Lemma readTexts_visible (l : list located) (r : reading) :
  (forall h, hubName r = Some h -> startsVisible h = true) ->
  forall h,
    hubName (fold_left (fun r textEl => readText (JS.trim (textContent (self textEl))) r)
                       l r) = Some h ->
    startsVisible h = true.
Proof.
  revert r. induction l as [|x rest IH]; intros r Hr; cbn [fold_left]; [exact Hr|].
  apply IH. apply readText_visible; [|exact Hr].
  destruct (JS.truthyString (JS.trim (textContent (self x)))) eqn:E.
  - left. now apply trim_startsVisible.
  - now right.
Qed.

Lemma extractDestinationFromElement_visible (element : located) (d : destination) :
  value (extractDestinationFromElement element) = Some d -> startsVisible (name d) = true.
Proof.
  rewrite extractDestinationFromElement_value. cbn zeta.
  assert (Inv := readTexts_visible (querySelectorAllIn element textElementSelector)
                   (Reading None None)).
  set (r := fold_left _ _ _) in *.
  destruct (hubName r) as [h|] eqn:Eh; [|intros H; discriminate H].
  destruct (jumpCount r) as [j|]; [|intros H; discriminate H].
  destruct (JS.truthyString h && JS.truthyString j); [|intros H; discriminate H].
  intros H. inversion H; subst. cbn [name].
  apply Inv; [intros h' H'; discriminate H' | reflexivity].
Qed.
Definition sched_ok (s : Sched) : Prop :=
  match s with
  | NextBatch j i => statuses_at i false j
  | Working j i _ => (i < length (batches j))%nat ∧ statuses_at i true j
  | Backoff _ => False
  | _ => True
  end.

Record Inv (st : State) : Prop := mkInv {
  inv_unique : unique_bids (redis st);
  inv_mirror : Forall (mirrored (redis st)) (mem_jobs st);
  inv_keys : NoDup (job_key <$> mem_jobs st);
  inv_queue :
    Forall (λ e, Forall (λ b, status b = YET_TO_START) (batches e.2)) (job_queue st);
  inv_sched : sched_ok (sched st)
}.

(** The wake time of a throttle sleep is not before the floor. *)
Definition throttle_ok (st : State) : Prop :=
  match sched st with
  | Throttled w => (last_processed_time st + 5 <= w)%Q
  | _ => True
  end.

Definition dispatching (s : Sched) : bool :=
  match s with
  | NextBatch _ _ | Working _ _ _ => true
  | _ => false
  end.

(** Every dispatch start that follows a dispatch end in the log is at least
    5 later. *)
Definition floor_ok (log : list Mark) : Prop :=
  ∀ l1 e s l2,
    log = l1 ++ DispatchEnd e :: DispatchStart s :: l2 → (e + 5 <= s)%Q.

(** A log of complete dispatches: starts and ends alternate.  [expect_start]
    tells whether the log begins outside a dispatch. *)
Fixpoint alternates (expect_start : bool) (log : list Mark) : Prop :=
  match log with
  | [] => True
  | DispatchStart _ :: log' => expect_start = true ∧ alternates false log'
  | DispatchEnd _ :: log' => expect_start = false ∧ alternates true log'
  end.

(** What one step may do to the persisted batches and to the batches in
    memory. *)
Definition persisted_forward (db db' : gmap string JobRecord) : Prop :=
  ∀ k r, db !! k = Some r →
    ∃ r', db' !! k = Some r' ∧
      length (r_batches r') = length (r_batches r) ∧
      ∀ i b b', r_batches r !! i = Some b → r_batches r' !! i = Some b' →
        d_batch_id b' = d_batch_id b ∧ forward (d_status b) (d_status b').

Definition memory_forward (st st' : State) : Prop :=
  ∀ j j', j ∈ mem_jobs st → j' ∈ mem_jobs st' → ingestion_id j = ingestion_id j' →
    ∀ i b b', batches j !! i = Some b → batches j' !! i = Some b' →
      batch_id b' = batch_id b ∧ forward (status b) (status b').

(** A record that appears has all its batches at [YET_TO_START]. *)
Definition born_pending (db db' : gmap string JobRecord) : Prop :=
  ∀ k r', db !! k = None → db' !! k = Some r' →
    Forall (λ b, d_status b = YET_TO_START) (r_batches r').

(** What every step from a state with the invariant achieves. *)
Definition step_ok (st st' : State) : Prop :=
  Inv st' ∧ persisted_forward (redis st) (redis st') ∧ memory_forward st st' ∧
  born_pending (redis st) (redis st').

(** ** Notions for the properties of whole runs *)

(** The place of a status on the line YET_TO_START, TRIGGERED, COMPLETED. *)
Definition status_rank (s : BatchStatus) : nat :=
  match s with
  | YET_TO_START => 0
  | TRIGGERED => 1
  | COMPLETED => 2
  end.

(** The overall status that [to_dict] gives a job nobody has touched yet:
    [all] of an empty list is true. *)
Definition ingestion_status (r : JobRecord) : BatchStatus :=
  match r_batches r with
  | [] => COMPLETED
  | _ :: _ => YET_TO_START
  end.

(** A record sits under the key of its own identifier and its batches carry
    one to three identifiers. *)
Definition record_shape (k : string) (r : JobRecord) : Prop :=
  k = ingestion_key (r_ingestion_id r) ∧
  Forall (λ b, (1 ≤ length (d_ids b) ≤ 3)%nat) (r_batches r).

(** The wake-ups that take the scheduler through [n] batches, the first one
    triggered at [t]: each batch is triggered, and completed one time unit
    later, when the next one is triggered. *)
Fixpoint dispatch_wakes (t : Q) (n : nat) : list Event :=
  match n with
  | O => []
  | S n' => EvWake t :: EvWake (t + 1)%Q :: dispatch_wakes (t + 1)%Q n'
  end.

(** * Properties *)

(** ** Aggregate status *)

Lemma forallb_bool_decide {A} (P : A → Prop) `{∀ x, Decision (P x)} (l : list A) :
  forallb (λ x, bool_decide (P x)) l = true ↔ Forall P l.
Proof.
  rewrite forallb_forall, Forall_forall.
  split; intros Hl x Hx.
  - apply list_elem_of_In, Hl in Hx. by apply bool_decide_eq_true in Hx.
  - apply bool_decide_eq_true, Hl. by apply list_elem_of_In.
Qed.

Lemma existsb_bool_decide {A} (P : A → Prop) `{∀ x, Decision (P x)} (l : list A) :
  existsb (λ x, bool_decide (P x)) l = true ↔ Exists P l.
Proof.
  rewrite existsb_exists, Exists_exists.
  split; intros (x & Hx & HP); exists x.
  - split; [by apply list_elem_of_In |]. by apply bool_decide_eq_true in HP.
  - split; [by apply list_elem_of_In |]. by apply bool_decide_eq_true.
Qed.

(** C8.  The aggregate status of a job is COMPLETED exactly when all its
    batches are COMPLETED; otherwise it is TRIGGERED exactly when some batch
    is TRIGGERED; otherwise it is YET_TO_START. *)
Theorem get_overall_status_rule (j : IngestionJob) :
  let all_completed := Forall (λ b, status b = COMPLETED) (batches j) in
  let any_triggered := Exists (λ b, status b = TRIGGERED) (batches j) in
  (get_overall_status j = COMPLETED ↔ all_completed) ∧
  (get_overall_status j = TRIGGERED ↔ ¬ all_completed ∧ any_triggered) ∧
  (get_overall_status j = YET_TO_START ↔ ¬ all_completed ∧ ¬ any_triggered).
Proof.
  intros all_completed any_triggered. unfold get_overall_status.
  assert (Hall : forallb (λ s, bool_decide (s = COMPLETED)) (status <$> batches j) = true
                 ↔ all_completed).
  { rewrite forallb_bool_decide. unfold all_completed. by rewrite Forall_fmap. }
  assert (Hany : existsb (λ s, bool_decide (s = TRIGGERED)) (status <$> batches j) = true
                 ↔ any_triggered).
  { rewrite existsb_bool_decide. unfold any_triggered.
    rewrite Exists_fmap. done. }
  destruct (forallb _ _) eqn:Ea.
  - assert all_completed by (by apply Hall). intuition congruence.
  - assert (¬ all_completed) by (intros ?%Hall; done).
    destruct (existsb _ _) eqn:Ee.
    + assert any_triggered by (by apply Hany). intuition congruence.
    + assert (¬ any_triggered) by (intros ?%Hany; done). intuition congruence.
Qed.

(** ** Batch construction *)

Lemma range_from_length fuel i stop :
  (stop - i ≤ fuel)%nat →
  length (range_from fuel i stop 3) = ((stop - i + 2) / 3)%nat.
Proof.
  revert i. induction fuel as [|fuel IH]; intros i Hfuel; cbn [range_from].
  - replace (stop - i)%nat with 0%nat by lia. done.
  - destruct (Nat.ltb_spec i stop) as [Hlt|Hge]; cbn [length].
    + rewrite IH by lia. zify. Z.to_euclidean_division_equations. lia.
    + replace (stop - i)%nat with 0%nat by lia. done.
Qed.

Lemma range_from_bound fuel i stop s :
  s ∈ range_from fuel i stop 3 → (i ≤ s < stop)%nat.
Proof.
  revert i. induction fuel as [|fuel IH]; intros i; simpl.
  - by intros ?%elem_of_nil.
  - destruct (Nat.ltb_spec i stop) as [Hlt|Hge].
    + intros [->|Hin%IH]%elem_of_cons; lia.
    + by intros ?%elem_of_nil.
Qed.

Lemma range_from_slices {A} (l : list A) fuel i :
  (length l - i ≤ fuel)%nat →
  concat ((λ s, slice s (s + 3) l) <$> range_from fuel i (length l) 3) = drop i l.
Proof.
  revert i. induction fuel as [|fuel IH]; intros i Hfuel; simpl.
  - symmetry. apply drop_ge. lia.
  - destruct (Nat.ltb_spec i (length l)) as [Hlt|Hge]; simpl.
    + rewrite IH by lia. unfold slice.
      replace (i + 3 - i)%nat with 3%nat by lia.
      rewrite <- (drop_drop l 3 i). apply take_drop.
    + symmetry. apply drop_ge. lia.
Qed.

Lemma slice_length {A} (l : list A) s :
  (s < length l)%nat → (1 ≤ length (slice s (s + 3) l) ≤ 3)%nat.
Proof.
  intros Hs. unfold slice. rewrite length_take, length_drop. lia.
Qed.

Lemma create_batches_ids u l :
  ids <$> _create_batches u l = (λ s, slice s (s + 3) l) <$> range0 (length l) 3.
Proof.
  unfold _create_batches. rewrite fmap_imap. by rewrite <- imap_const.
Qed.

Lemma create_batches_status u l :
  Forall (λ b, status b = YET_TO_START) (_create_batches u l).
Proof.
  apply Forall_forall. intros b (k & s & -> & _)%elem_of_lookup_imap. done.
Qed.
###
:: What needs to be done ::
Every line of the listing that holds the word "match" is to be found and copied.

:: Reply ::
  match s with
  match sched st with
  match s with
  match log with
  match s with
  match r_batches r with
  match n with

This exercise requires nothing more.